Ci sono due fratelli, uno è bello,irruento, pieno di allegria, ricco. L’altro parla poco, è scontroso, insegna in una scuola media e si è separato dalla moglie per una storia «importante» con una sua collega (Jasmine Trinca). Sono pianeti distanti, delle reciproche vite non sanno nulla, il fratello ricco è gay e dichiarato anche con l’amata mamma – ma da piccolo gli piacevano le ragazze ripete lei – una scelta che l’altro fatica a comprendere. Poi succede che uno dei due si ammala, tumore terminale, e l’altro decide di occuparsene prendendo su di sé il carico del dolore senza dire nulla al fratello ammalato e al resto della famiglia. Non è niente, una ciste, una cosa seria ma non gravissima ripete per tranquillizzarli e loro non vogliono altro che crederci… Euforia comincia da una storia vera, l’esperienza vissuta da un amico di Valeria Golino che lo ha scritto insieme a Valia Santella e Francesca Marciano, ed è il ritorno dell’attrice come regista al Certain Regard dopo Miele, ancora una storia di dolore pure se da quel bell’esordio questo film è molto diverso, meno eccentrico, forse più «costruito» seguendo riferimenti narrativi maggiormente riconoscibili.

Anche stavolta il centro è una relazione, quella appunto dei due fratelli, Matteo (Riccardo Scamarcio) e Ettore (Valerio Mastrandrea) che il caso (triste) porta a confrontarsi nella vita permettendo a ciascuno di loro di conoscere qualcosa nelle reciproche realtà che corrisponde anche a un modo di essere al mondo.

Ettore vive ancora nel paesino fuori Roma dove i due sono nati, è schivo, Matteo si è trasferito a Roma, si occupa di arte soprattutto negli ambienti vaticani, mentre tutto succede sta preparando il mega evento per la giornata dell’Immacolata, e intanto cerca di convincere gli alti prelati a affidare il restauro del dipinto antichissimo della Madonna a una ditta di make up giapponese: Bellezza che promuove bellezza è lo slogan vicente.
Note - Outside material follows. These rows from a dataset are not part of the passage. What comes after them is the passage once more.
Lemma list_lines_ids (lines : list jsstr) : omap session_of_line (lines ++ [[]]) = omap session_of_line lines.
Proof. rewrite omap_app. cbn. apply app_nil_r. Qed.
Lemma elem_of_ids (lines : list jsstr) id : id ∈ omap session_of_line lines ↔ ∃ n, tmuxSessionName id = Some n ∧ n ∈ lines.
Proof. rewrite list_elem_of_omap. setoid_rewrite session_of_line_spec. naive_solver. Qed.
Lemma ids_NoDup (lines : list jsstr) : NoDup lines → NoDup (omap session_of_line lines).
Proof.
  induction 1 as [|l lines Hl _ IH]; [constructor|]. cbn. destruct (session_of_line l) as [id|] eqn:Hid; [|done].
  constructor; [|done]. rewrite elem_of_ids. intros (n & Hn & Hin). apply session_of_line_spec in Hid. congruence.
Qed.

(** A name is not blank, so a blank output lists nothing. *)
Lemma blank_no_names eol lines : Forall (λ c, is_js_space c = true) (terminated eol lines) →
  omap session_of_line lines = [].
Proof.
  intros Hb. destruct (omap session_of_line lines) as [|id ids] eqn:E; [done|].
  assert (id ∈ omap session_of_line lines) as Hin by (rewrite E; apply list_elem_of_here).
  apply elem_of_ids in Hin as (n & Hn & Hin). exfalso.
  assert (119 ∈ terminated eol lines) as H119.
  { unfold terminated. rewrite list_elem_of_In, in_concat. exists (n ++ eol).
    rewrite <-!list_elem_of_In. split; [apply list_elem_of_fmap; by exists n|].
    unfold tmuxSessionName in Hn. case_match; [|done]. injection Hn as <-. apply list_elem_of_here. }
  by apply (proj1 (Forall_forall _ _) Hb) in H119.
Qed.
Lemma drop_while_nil f s : drop_while f s = [] ↔ Forall (λ c, f c = true) s.
Proof.
  induction s as [|c s IH]; cbn; [by split; [constructor|]|]. rewrite Forall_cons.
  destruct (f c); naive_solver.
Qed.
Lemma drop_while_head f s c r : drop_while f s = c :: r → f c = false.
Proof.
  induction s as [|x s IH]; [done|]. cbn. destruct (f x) eqn:Ex; [exact IH|]. intros E. injection E as <- _. exact Ex.
Qed.
Lemma trim_blank s : trim s = [] → Forall (λ c, is_js_space c = true) s.
Proof.
  unfold trim. intros E. assert (drop_while is_js_space (reverse (drop_while is_js_space s)) = []) as E1.
  { apply (f_equal reverse) in E. by rewrite reverse_involutive in E. }
  apply drop_while_nil in E1. apply drop_while_nil.
  destruct (drop_while is_js_space s) as [|c r] eqn:Ed; [done|]. exfalso.
  pose proof (drop_while_head _ _ _ _ Ed) as Hc.
  assert (c ∈ reverse (c :: r)) as Hin by (rewrite elem_of_reverse; apply list_elem_of_here).
  apply (proj1 (Forall_forall _ _) E1) in Hin. congruence.
Qed.

(** * The environment of the terminal process *)

Lemma spread_get b : ∀ a k, NoDup b.*1 →
  jm_get k (spread a b) = match jm_get k b with Some v => Some v | None => jm_get k a end.
Proof.
  unfold spread. induction b as [|[k' v'] b IH]; intros a k Hnd; [done|]. cbn.
  apply NoDup_cons in Hnd as [Hn Hnd]. rewrite IH by done. rewrite jm_get_set.
  destruct (decide (k = k')) as [->|]; [|done]. apply jm_get_None in Hn. cbn in Hn. by rewrite Hn.
Qed.
Lemma sanitized_get environment k : NoDup environment.*1 →
  jm_get k (sanitizePtyEnvironment environment) =
  if inherits k then mjoin (jm_get k environment) else None.
Proof.
  intros Hnd. unfold sanitizePtyEnvironment.
  assert (∀ m, jm_get k (foldl (λ sanitized '(k, v), match v with
      | Some v => if inherits k then jm_set k v sanitized else sanitized | None => sanitized end) m environment) =
    match (if inherits k then mjoin (jm_get k environment) else None) with Some v => Some v | None => jm_get k m end) as H;
    [|rewrite H; by destruct (if inherits k then _ else _)].
  induction environment as [|[k' v'] e IH]; intros m; [by destruct (inherits k)|]. cbn [foldl].
  apply NoDup_cons in Hnd as [Hn Hnd]. rewrite IH by done. apply jm_get_None in Hn. cbn in Hn. cbn [jm_get].
  destruct (decide (k = k')) as [->|Hne].
  - rewrite Hn. cbn. destruct v' as [v|]; destruct (inherits k'); cbn; rewrite ?jm_get_set_eq; done.
  - destruct v' as [v|]; [|done]. destruct (inherits k'); [|done]. by rewrite jm_get_set_ne.
Qed.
È solo, circondato da molti amici e amiche, qualcuna (Valentina Cervi) tristissima col cuore infranto da storie finite male, Matteo non ha amori, non duraturi almeno, qualche uomo con cui fa sesso, poi coca, sigarette, nottate in bianco, chirurgia estetica. Da qualche parte c’è la tristezza che l’intensa socialite dissimula.

Dice Golino: «Effettivamente Miele e Euforia sono due film speculari e opposti, però lo sono col senno di poi. Quando ho deciso di fare Euforia non pensavo a questo, non è stata una scelta ragionata né tematica. Quando ho mandato il copione al mio direttore della fotografia, Gergely Poharnok, che è ungherese e vive a Berlino, mi ha detto: ’La morte qui è superstar’. Ma oggi mentre il pianeta è preso da cose importanti e terribili le uniche cose che mi sento di raccontare drammaturgicamente sono quelle legate alle tematiche esistenziali e alla morte, che è la regina del nostro pensiero».

Golino nella sua dimensione esistenziale guarda alla commedia, a cominciare dall’opposizione quasi classica tra i due protagonisti che sostengono l’intero film. Come fare fronte all’imbarazzo del dolore specie al maschile, perché poi tra gli uomini manca la dimensione della confidenza del femminile, almeno dal punto di vista letterario? Gesti goffi, uno slancio di troppo. È possibile ritrovarsi da adulti? Euforia, il titolo, rimanda nelle parole della regista a quella «bella e pericolosa sensazione sperimentata dai subacquei nelle grandi profondità: un sentimento di assoluta felicità e di libertà totale». In fondo è (anche) una storia d’amore, non sempre riuscita, forse perché un po’ troppo ordinata, senza quei punti di fuga sbilenchi che davano il respiro a Miele. Ma la sua scommessa è proprio nella materia che affronta: il dolore e i rapporti, la capacità di guardare l’altro e di mettersi talvolta in gioco, quel miracolo che avviene fugace, magari davanti allo specchio o sotto un cielo azzurro. Il limite è sottilissimo e rischioso, lei sa muoversi con grazia, senza retorica né eccessi, assecondando la sua «euforia».